Making Black History campaign raises money for Africana Studies Scholarships
Over $8,000 was raised by alumni, faculty, staff, students and parents
February 27, 2023
In celebration of Black History Month at SF State, the Africana Studies Department –– in partnership with the College of Ethnic Studies –– conducted their annual “Making Black History” fundraiser. The event raised $8,354 in four days to support student scholarships and faculty endeavors.
The campaign ran from Feb. 20 through Feb. 24 and featured a total of 40 donors reaching 80% of their targeted goal of 50. According to the totals on the event page, 55% of the donors were alumni, 30% were faculty and staff, 5% were outside community members and 6% were students and parents.
“Africana Studies here at San Francisco State is the mecca of Black Studies,” said Dr. Abul Pitre, SF State’s department chair for Africana Studies. “It was the first Black Studies Department in the whole country, and so when we look at Black Studies all across the United States, the students who graduated from the program, or students who took courses from the program, they are deeply vested in it.”
Three alumni made significant matching donations. Kimberly Brandon currently serves on the SF State Foundation board as the immediate past chair and has been re-engaged with the university for the past 10 years. As an ambassador to alumni, she says donating to the department is usually a certainty for her, but the desire to take part in the fundraiser was amplified when she noticed that Robert Harris, a friend and mentor of Brandon’s, pitched in by matching $1 per $1 donated up to $2,000. Brandon followed suit, matching $1 per $1 donated up to $1,000.
“I think it’s a huge opportunity for all students,” Brandon said. “Any financial assistance that the university can give, especially to students of color, makes a huge difference and a huge impact on their postgraduate activities, whether it’s self-employment or employment. As we know, a lot of students of color don’t have that generational wealth to be able to depend on. So we have to make our own way. And with a superior education, we’re able to make a huge difference in society.”
Brandon reached out to her fellow SF State Foundation board members to spread the word about the campaign. Coraetta Smith, a member of the Board of Directors for the foundation, also ended up matching $1 per $1 donated up to 1,000.
“That is pretty cool that four foundation board members, who are all volunteers, are raising their hands, ‘how can I help SF State’ and this is just one example of how they’re helping Africana Studies by raising funds for student scholarships, but also helping to spread the word beyond the local community,” said Alex Sanchez, the executive director of development at the College of Ethnic Studies.
Sanchez says the campaign efforts have been planned since the last academic school year and will be allocated to boost financial support for the Africana Studies Scholarship Fund and the department’s student ambassador program. The scholarship programs will be managed by Pitre and Dr. Crystal Edwards, an assistant professor.
A portion of the donations will be used to support faculty endeavors such as providing stronger research efforts, effective outreach in regards to community activism and teacher preparation symposiums, according to Pitre.
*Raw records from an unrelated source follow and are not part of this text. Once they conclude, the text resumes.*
Definition operator_supported (o : operator) : bool :=
  match o with
  | OpGte v | OpLte v => operand_supported v
  | OpIn vs => forallb operand_supported vs
  | OpRegex p opts => regex_supported p opts
  end.

Definition condition_supported (c : condition) : bool :=
  match c with
  | Equals v => operand_supported v
  | Operators ops => forallb operator_supported ops
  end.

Definition clause_supported (c : clause) : bool :=
  match c with
  | Field _ cond => condition_supported cond
  | Or alts => forallb (forallb (λ kc : string * condition, condition_supported kc.2)) alts
  end.

Definition clause_fields (c : clause) : list string :=
  match c with
  | Field k _ => [k]
  | Or alts => concat (map (map fst) alts)
  end.

Definition is_regex (o : operator) : bool :=
  match o with OpRegex _ _ => true | _ => false end.

Definition condition_regex_fields (kc : string * condition) : list string :=
  match kc.2 with
  | Operators ops => if existsb is_regex ops then [kc.1] else []
  | Equals _ => []
  end.

(** The fields a pattern is matched against. *)
Definition clause_regex_fields (c : clause) : list string :=
  match c with
  | Field k cond => condition_regex_fields (k, cond)
  | Or alts => concat (map (λ fs, concat (map condition_regex_fields fs)) alts)
  end.

Definition scalar_at (ks : list string) (d : gmap string value) : bool :=
  forallb (λ k, negb (is_array (doc_field d k))) ks.

Definition ascii_at (ks : list string) (d : gmap string value) : bool :=
  forallb (λ k, match doc_field d k with VStr s => is_ascii s | _ => true end) ks.

Definition query_supported (q : list clause) (ks : list string)
    (coll : list (gmap string value)) : bool :=
  forallb clause_supported q &&
  forallb (scalar_at (concat (map clause_fields q) ++ ks)) coll &&
  forallb (ascii_at (concat (map clause_regex_fields q))) coll.

(** ** Cursors *)

(** [sort] takes (key, direction) pairs, [1] ascending and [-1]
    descending; later pairs break the ties of earlier ones. *)
Fixpoint sort_compare (spec : list (string * Z)) (a b : gmap string value)
  : comparison :=
  match spec with
  | [] => Eq
  | (k, dir) :: rest =>
      let c := bson_compare (doc_field a k) (doc_field b k) in
      match (if dir <? 0 then CompOpp c else c) with
      | Eq => sort_compare rest a b
      | c' => c'
      end
  end.

Definition sort_leb (spec : list (string * Z)) (a b : gmap string value) : bool :=
  match sort_compare spec a b with Gt => false | _ => true end.

Fixpoint insert_sorted {A} (leb : A → A → bool) (x : A) (l : list A) : list A :=
  match l with
  | [] => [x]
  | y :: l' => if leb x y then x :: l else y :: insert_sorted leb x l'
  end.

Definition sort_docs (spec : list (string * Z)) (l : list (gmap string value))
  : list (gmap string value) :=
  foldr (insert_sorted (sort_leb spec)) [] l.

(** A limit of [0] is no limit; the driver sends a negative limit as its
    absolute value.  A list no longer than the limit is returned whole. *)
Definition apply_limit (n : Z) (l : list (gmap string value))
  : list (gmap string value) :=
  if n =? 0 then l
  else if Z.of_nat (length l) <=? Z.abs n then l
  else take (Z.to_nat (Z.abs n)) l.

(** [collection.find(filt)] gives a cursor; [limit] and [sort] set its
    options in any order, and iterating it filters, sorts, then cuts. *)
Record cursor := Cursor {
  cur_coll : list (gmap string value);
  cur_filter : list clause;
  cur_limit : Z;
  cur_sort : list (string * Z) }.

Definition find (filt : list clause) (coll : list (gmap string value)) : cursor :=
  {| cur_coll := coll; cur_filter := filt; cur_limit := 0; cur_sort := [] |}.

Definition cursor_limit (n : Z) (c : cursor) : cursor :=
  {| cur_coll := cur_coll c; cur_filter := cur_filter c; cur_limit := n;
     cur_sort := cur_sort c |}.

Definition cursor_sort (spec : list (string * Z)) (c : cursor) : cursor :=
  {| cur_coll := cur_coll c; cur_filter := cur_filter c;
     cur_limit := cur_limit c; cur_sort := spec |}.

(** The limit travels as the integer [abs(limit)]. *)
Definition limit_encodable (n : Z) : bool :=
  value_encodable (VInt (Z.abs n)).

(** Iterating the cursor sends the query: the driver raises when it cannot
    encode the filter or the limit, and the exception is the caller's. *)
Definition cursor_list (c : cursor) : outcome (list (gmap string value)) :=
  if query_encodable (cur_filter c) && limit_encodable (cur_limit c) then
    if query_supported (cur_filter c) (map fst (cur_sort c)) (cur_coll c) then
      Ok (apply_limit (cur_limit c)
            (sort_docs (cur_sort c) (List.filter (matches (cur_filter c)) (cur_coll c))))
    else Unmodelled
  else Fault.

Definition count_documents (filt : list clause) (coll : list (gmap string value))
  : outcome Z :=
  if query_encodable filt then
    if query_supported filt [] coll then
      Ok (Z.of_nat (length (List.filter (matches filt) coll)))
    else Unmodelled
  else Fault.

Definition find_one (filt : list clause) (coll : list (gmap string value))
  : outcome (option (gmap string value)) :=
  if query_encodable filt then
    if query_supported filt [] coll then
      Ok (head (List.filter (matches filt) coll))
    else Unmodelled
  else Fault.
Pitre says he also expects the department to continue to ramp up in-person projects it wasn’t able to produce during the COVID-19 pandemic, such as honoring past Africana Studies alumni and creating monuments for significant Black Student Union members. He also showed interest in engaging with the community over key issues by bringing students outside of California, noting Florida as a destination with current examples of racial tension.
“What we’ve seen over the years is that students who take Africana Studies as a major or a minor are not just experiencing a set of classes,” Pitre said. “These courses change their lives in terms of the way they see things, how they see themselves and how they interact with their communities.”
Africana Studies has also been in ongoing conversations with SF State’s Ed.D department about possibly establishing an Africana leadership doctoral program, which Pitre says would be “the first degree program of its kind anywhere in America.” If the proposal doesn’t come to fruition, the plan will be to form a specialization in Africana Leadership Studies at the school.
“You got a police chief, a mayor, a school superintendent and the clergy,” Pitre said. “That would be four major components of a community. Now, if the major components of those communities get deep knowledge in Africana Studies, they could literally change the condition of Black people overnight because it would create consciousness in them as leaders.”